[WORK INSTRUCTIONS] Give back exactly the lines of the entries below from the line with "Definition update_choice (idx" to the line with "if j <? 0 then panic", inclusive, and only those.

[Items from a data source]
=== Begin Enclosure ===

(** * Streaming side of the OpenAI Responses client

    A shallow embedding of [client/responses.go] (the stream reader
    [ResponsesStream.Recv], the accumulator [ResponsesStreamAccumulator.AddChunk]
    and the materializer [ResponsesStreamAccumulator.ToResponse]) together with
    the structs of package [models] they operate on.

    Conventions.
    - Go [int] and [int64] values are integers in [Z]; no arithmetic of the
      modelled code can leave the 64-bit range except the float conversion,
      which is written out in [int_of_float64].
    - Go strings are byte strings: [string].
    - A slice is a [list]; where the code tests a slice against [nil]
      (the [ToolCalls] of a choice) the field is an [option (list _)], with
      [None] for [nil].
    - The accumulator is mutated in place through a pointer receiver: the
      methods are programs in a state monad over the accumulator, and a Go
      run-time panic (index out of range) is an outcome of its own that keeps
      the state reached when the panic was raised. *)

From Stdlib Require Import ZArith QArith.
From stdpp Require Import base option list strings gmap.

Close Scope Q_scope.
Local Open Scope Z_scope.

(** ** Package [models] *)

Record Usage := mkUsage {
  PromptTokens : Z;
  CompletionTokens : Z;
  TotalTokens : Z
}.

Record ResponseMessage := mkMessage {
  msg_Role : string;
  msg_Content : string
}.

(** The anonymous struct of [ResponseToolCall.Function]. *)
Record ToolCallFunction := mkFunction {
  fn_Name : string;
  fn_Arguments : string
}.

Record ResponseToolCall := mkToolCall {
  tc_ID : string;
  tc_CallID : string;
  tc_Type : string;
  tc_Function : ToolCallFunction
}.

Record ResponseChoice := mkChoice {
  choice_Index : Z;
  choice_Message : ResponseMessage;
  choice_FinishReason : string;
  choice_ToolCalls : option (list ResponseToolCall)
}.

Record ResponseResponse := mkResponse {
  resp_ID : string;
  resp_Object : string;
  resp_Created : Z;
  resp_Model : string;
  resp_Choices : list ResponseChoice;
  resp_Usage : option Usage;
  resp_OutputText : string
}.

Record ResponseStreamDelta := mkDelta {
  delta_Role : string;
  delta_Content : string;
  delta_ToolCalls : list ResponseToolCall
}.

Record ResponseStreamChoice := mkStreamChoice {
  sc_Index : Z;
  sc_Delta : ResponseStreamDelta;
  sc_FinishReason : string
}.

Record ResponseStreamResponse := mkChunk {
  chunk_ID : string;
  chunk_Object : string;
  chunk_Created : Z;
  chunk_Model : string;
  chunk_Choices : list ResponseStreamChoice;
  chunk_Usage : option Usage
}.

(** Zero values of the structs. *)
Definition zero_Function : ToolCallFunction := mkFunction "" "".
Definition zero_ToolCall : ResponseToolCall := mkToolCall "" "" "" zero_Function.
Definition zero_Delta : ResponseStreamDelta := mkDelta "" "" [].
Definition zero_Chunk : ResponseStreamResponse := mkChunk "" "" 0 "" [] None.

(** ** The accumulator *)

Record ResponsesStreamAccumulator := mkAcc {
  acc_ID : string;
  acc_Object : string;
  acc_Created : Z;
  acc_Model : string;
  acc_Choices : list ResponseChoice;
  acc_Usage : option Usage
}.

(** [&ResponsesStreamAccumulator{}], as the callers create it. *)
Definition new_accumulator : ResponsesStreamAccumulator :=
  mkAcc "" "" 0 "" [] None.

(** Field assignments. *)
Definition set_ID (v : string) (a : ResponsesStreamAccumulator) :=
  mkAcc v (acc_Object a) (acc_Created a) (acc_Model a) (acc_Choices a) (acc_Usage a).
Definition set_Object (v : string) (a : ResponsesStreamAccumulator) :=
  mkAcc (acc_ID a) v (acc_Created a) (acc_Model a) (acc_Choices a) (acc_Usage a).
Definition set_Created (v : Z) (a : ResponsesStreamAccumulator) :=
  mkAcc (acc_ID a) (acc_Object a) v (acc_Model a) (acc_Choices a) (acc_Usage a).
Definition set_Model (v : string) (a : ResponsesStreamAccumulator) :=
  mkAcc (acc_ID a) (acc_Object a) (acc_Created a) v (acc_Choices a) (acc_Usage a).
Definition set_Choices (v : list ResponseChoice) (a : ResponsesStreamAccumulator) :=
  mkAcc (acc_ID a) (acc_Object a) (acc_Created a) (acc_Model a) v (acc_Usage a).
Definition set_Usage (v : option Usage) (a : ResponsesStreamAccumulator) :=
  mkAcc (acc_ID a) (acc_Object a) (acc_Created a) (acc_Model a) (acc_Choices a) v.

Definition set_Role (v : string) (c : ResponseChoice) :=
  mkChoice (choice_Index c) (mkMessage v (msg_Content (choice_Message c)))
           (choice_FinishReason c) (choice_ToolCalls c).
Definition set_Content (v : string) (c : ResponseChoice) :=
  mkChoice (choice_Index c) (mkMessage (msg_Role (choice_Message c)) v)
           (choice_FinishReason c) (choice_ToolCalls c).
Definition set_FinishReason (v : string) (c : ResponseChoice) :=
  mkChoice (choice_Index c) (choice_Message c) v (choice_ToolCalls c).
Definition set_ToolCalls (v : option (list ResponseToolCall)) (c : ResponseChoice) :=
  mkChoice (choice_Index c) (choice_Message c) (choice_FinishReason c) v.

Definition set_Type (v : string) (t : ResponseToolCall) :=
  mkToolCall (tc_ID t) (tc_CallID t) v (tc_Function t).
Definition set_Name (v : string) (t : ResponseToolCall) :=
  mkToolCall (tc_ID t) (tc_CallID t) (tc_Type t)
             (mkFunction v (fn_Arguments (tc_Function t))).
Definition set_Arguments (v : string) (t : ResponseToolCall) :=
  mkToolCall (tc_ID t) (tc_CallID t) (tc_Type t)
             (mkFunction (fn_Name (tc_Function t)) v).

(** The slot literal the code writes in three places:
    [ResponseChoice{Index: i, Message: ResponseMessage{Role: "assistant"},
    FinishReason: ""}]. *)
Definition fresh_choice (i : Z) : ResponseChoice :=
  mkChoice i (mkMessage "assistant" "") "" None.

(** ** State monad with panics *)

Inductive outcome (A : Type) : Type :=
| Returned (x : A) (a : ResponsesStreamAccumulator)
| Panicked (a : ResponsesStreamAccumulator).
Arguments Returned {A} x a.
Arguments Panicked {A} a.

Definition M (A : Type) : Type := ResponsesStreamAccumulator -> outcome A.

Definition state_of {A} (o : outcome A) : ResponsesStreamAccumulator :=
  match o with Returned _ a => a | Panicked a => a end.

Definition returned {A} (o : outcome A) : bool :=
  match o with Returned _ _ => true | Panicked _ => false end.

Definition ret {A} (x : A) : M A := fun a => Returned x a.
Definition bind {A B} (m : M A) (k : A -> M B) : M B :=
  fun a => match m a with
           | Returned x a' => k x a'
           | Panicked a' => Panicked a'
           end.
Definition get : M ResponsesStreamAccumulator := fun a => Returned a a.
Definition modify (f : ResponsesStreamAccumulator -> ResponsesStreamAccumulator) : M unit :=
  fun a => Returned tt (f a).
Definition panic {A} : M A := fun a => Panicked a.

Declare Scope go_scope.
Delimit Scope go_scope with go.
Notation "x <- m ;; k" := (bind m (fun x => k))
  (at level 100, m at next level, right associativity) : go_scope.
Notation "m ;; k" := (bind m (fun _ => k))
  (at level 100, right associativity) : go_scope.
Notation "'when' b 'then' m" := (if b then m else ret tt)
  (at level 100, b at level 99, m at level 100) : go_scope.

(** [for _, x := range l { body x }] *)
Fixpoint range {A} (l : list A) (body : A -> M unit) : M unit :=
  match l with
  | [] => ret tt
  | x :: rest => (body x ;; range rest body)%go
  end.

Definition nonempty (s : string) : bool := negb (bool_decide (s = "")).
Definition len {A} (l : list A) : Z := Z.of_nat (length l).

(** [a.Choices[idx]] read: panics unless [0 <= idx < len(a.Choices)]. *)
Definition choice_at (idx : Z) : M ResponseChoice :=
  (a <- get ;;
   if idx <? 0 then panic
   else match acc_Choices a !! Z.to_nat idx with
        | Some c => ret c
        | None => panic
        end)%go.

(** [a.Choices[idx].field = ...]: the same bounds check, then the store. *)
Definition update_choice (idx : Z) (f : ResponseChoice -> ResponseChoice) : M unit :=
  (c <- choice_at idx ;;
   modify (fun a => set_Choices (<[Z.to_nat idx := f c]> (acc_Choices a)) a))%go.

(** [a.Choices[idx].ToolCalls[j].field = ...] *)
Definition update_tool_call (idx j : Z) (f : ResponseToolCall -> ResponseToolCall) : M unit :=
  (c <- choice_at idx ;;
   let tcs := default [] (choice_ToolCalls c) in
   if j <? 0 then panic
   else match tcs !! Z.to_nat j with
        | Some t => update_choice idx (set_ToolCalls (Some (<[Z.to_nat j := f t]> tcs)))
        | None => panic
        end)%go.

(** The loop [for len(a.Choices) <= choice.Index { a.Choices = append(...) }].
    Every iteration makes the slice one longer, so
    [choice.Index + 1 - len(a.Choices)] iterations are enough
    ([pad_loop_exit] below). *)
Fixpoint pad_loop (fuel : nat) (idx : Z) : M unit :=
  match fuel with
  | O => ret tt
  | S fuel' =>
      (a <- get ;;
       if len (acc_Choices a) <=? idx then
         (modify (set_Choices (acc_Choices a ++ [fresh_choice (len (acc_Choices a))])) ;;
          pad_loop fuel' idx)
       else ret tt)%go
  end.

Definition ensure_enough_choices (idx : Z) : M unit :=
  (a <- get ;; pad_loop (Z.to_nat (idx + 1 - len (acc_Choices a))) idx)%go.

(** The search loop over the existing tool calls: the position of the first
    one whose ID equals the delta's, [-1] when there is none. *)
Fixpoint find_tool_call (i : Z) (tcs : list ResponseToolCall) (id : string) : Z :=
  match tcs with
  | [] => -1
  | existingToolCall :: rest =>
      if bool_decide (tc_ID existingToolCall = id) then i
      else find_tool_call (i + 1) rest id
  end.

=== End Enclosure ===

[SOLUTION FOR THIS PROBLEM]
Definition update_choice (idx : Z) (f : ResponseChoice -> ResponseChoice) : M unit :=
  (c <- choice_at idx ;;
   modify (fun a => set_Choices (<[Z.to_nat idx := f c]> (acc_Choices a)) a))%go.

(** [a.Choices[idx].ToolCalls[j].field = ...] *)
Definition update_tool_call (idx j : Z) (f : ResponseToolCall -> ResponseToolCall) : M unit :=
  (c <- choice_at idx ;;
   let tcs := default [] (choice_ToolCalls c) in
   if j <? 0 then panic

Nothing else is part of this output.